_THE PROBLEM_.
Look through the entries below and report every line that has "EDuration".

START RECORD EXCERPTS

Definition decode_bytes_datum (datum : list Z) : result (option (list Z)) :=
  match datum with
  | [] => Err InvalidDataType
  | flag :: data =>
      if flag =? NIL_FLAG then Ok None
      else if flag =? BYTES_FLAG then some_of (value_of (read_datum_payload_bytes data))
      else if flag =? COMPACT_BYTES_FLAG then some_of (value_of (read_datum_payload_compact_bytes data))
      else Err InvalidDataType
  end.

Definition decode_date_time_datum (datum : list Z) (tp : FieldTypeTp) (decimal : Z) : evalM (option Time) := λ ctx,
  match datum with
  | [] => Ret (Err InvalidDataType, ctx)
  | flag :: data =>
      if flag =? NIL_FLAG then Ret (Ok None, ctx)
      else if flag =? UINT_FLAG then
        '(r, ctx) ← read_datum_payload_datetime_int data tp decimal ctx; Ret (some_of r, ctx)
      else if flag =? VAR_UINT_FLAG then
        '(r, ctx) ← read_datum_payload_datetime_varint data tp decimal ctx; Ret (some_of r, ctx)
      else Ret (Err InvalidDataType, ctx)
  end.

Definition decode_duration_datum (datum : list Z) (decimal : Z) : outcome (result (option Duration)) :=
  match datum with
  | [] => Ret (Err InvalidDataType)
  | flag :: data =>
      if flag =? NIL_FLAG then Ret (Ok None)
      else if flag =? DURATION_FLAG then r ← read_datum_payload_duration_int data decimal; Ret (some_of r)
      else if flag =? VAR_INT_FLAG then r ← read_datum_payload_duration_varint data decimal; Ret (some_of r)
      else Ret (Err InvalidDataType)
  end.

Definition decode_json_datum (datum : list Z) : result (option Json) :=
  match datum with
  | [] => Err InvalidDataType
  | flag :: data =>
      if flag =? NIL_FLAG then Ok None
      else if flag =? JSON_FLAG then some_of (value_of (read_datum_payload_json data))
      else Err InvalidDataType
  end.

(** [Primitive_CausetDatumTypeDecoder]: one decoder for each type. *)
Inductive Evaluable := EInt | EReal | EDecimal | EBytes | EDateTime | EDuration | EJson.
Definition typed {A} (f : A → DatumType) (r : result (option A)) : result (option DatumType) :=
  match r with Ok o => Ok (f <$> o) | Err e => Err e end.
Definition decode_as (t : Evaluable) (tp : FieldTypeTp) (decimal : Z) (datum : list Z) : evalM (option DatumType) := λ ctx,
  match t with
  | EInt => Ret (typed I64 (decode_int_datum datum), ctx)
  | EReal => Ret (typed F64 (decode_real_datum datum tp), ctx)
  | EDecimal => r ← decode_decimal_datum datum; Ret (typed Dec r, ctx)
  | EBytes => Ret (typed Bytes (decode_bytes_datum datum), ctx)
  | EDateTime => '(r, ctx) ← decode_date_time_datum datum tp decimal ctx; Ret (typed DTime r, ctx)
  | EDuration => r ← decode_duration_datum datum decimal; Ret (typed Dur r, ctx)
  | EJson => Ret (typed DJson (decode_json_datum datum), ctx)
  end.

(** ** Writing *)

Definition write_datum_payload_i64 (buf : list Z) (v : Z) : list Z := buf ++ put_i64 v.
Definition write_datum_payload_u64 (buf : list Z) (v : Z) : list Z := buf ++ put_u64 v.
Definition write_datum_payload_var_i64 (buf : list Z) (v : Z) : list Z := buf ++ put_var_i64 v.
Definition write_datum_payload_f64 (buf : list Z) (v : f64) : list Z := buf ++ put_f64 v.
Definition write_datum_payload_decimal (buf : list Z) (v : Decimal) (prec frac : Z) : outcome (list Z) :=
  '(buf, _) ← write_decimal buf v prec frac; Ret buf.
Definition write_datum_payload_compact_bytes (buf v : list Z) : list Z := buf ++ put_compact v.
Definition write_datum_payload_json (buf : list Z) (v : Json) : list Z := buf ++ put_json v.

Definition write_datum_null (buf : list Z) : list Z := buf ++ [NIL_FLAG].
Definition write_datum_u64 (buf : list Z) (val : Z) : list Z := write_datum_payload_u64 (buf ++ [UINT_FLAG]) val.
Definition write_datum_i64 (buf : list Z) (val : Z) : list Z := write_datum_payload_i64 (buf ++ [INT_FLAG]) val.
Definition write_datum_var_i64 (buf : list Z) (val : Z) : list Z := write_datum_payload_var_i64 (buf ++ [VAR_INT_FLAG]) val.
Definition write_datum_f64 (buf : list Z) (val : f64) : list Z := write_datum_payload_f64 (buf ++ [FLOAT_FLAG]) val.
Definition write_datum_decimal (buf : list Z) (val : Decimal) : outcome (list Z) :=
  '(prec, frac) ← prec_and_frac val; write_datum_payload_decimal (buf ++ [DECIMAL_FLAG]) val prec frac.
Definition write_datum_compact_bytes (buf val : list Z) : list Z := write_datum_payload_compact_bytes (buf ++ [COMPACT_BYTES_FLAG]) val.
Definition write_datum_duration_int (buf : list Z) (val : Duration) : list Z :=
  write_datum_payload_i64 (buf ++ [DURATION_FLAG]) (to_nanos val).
(** The packed form comes first: when it fails nothing is written. *)
Definition write_datum_datetime_int (buf : list Z) (val : Time) (ctx : EvalContext) : outcome (result unit * list Z * EvalContext) :=
  '(r, ctx) ← to_packed_u64 val ctx;
  Ret match r with Ok u => (Ok tt, write_datum_u64 buf u, ctx) | Err e => (Err e, buf, ctx) end.
Definition write_datum_json (buf : list Z) (val : Json) : list Z := write_datum_payload_json (buf ++ [JSON_FLAG]) val.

END RECORD EXCERPTS

_RESPONSE TO THE EXERCISE_.
Inductive Evaluable := EInt | EReal | EDecimal | EBytes | EDateTime | EDuration | EJson.
  | EDuration => r ← decode_duration_datum datum decimal; Ret (typed Dur r, ctx)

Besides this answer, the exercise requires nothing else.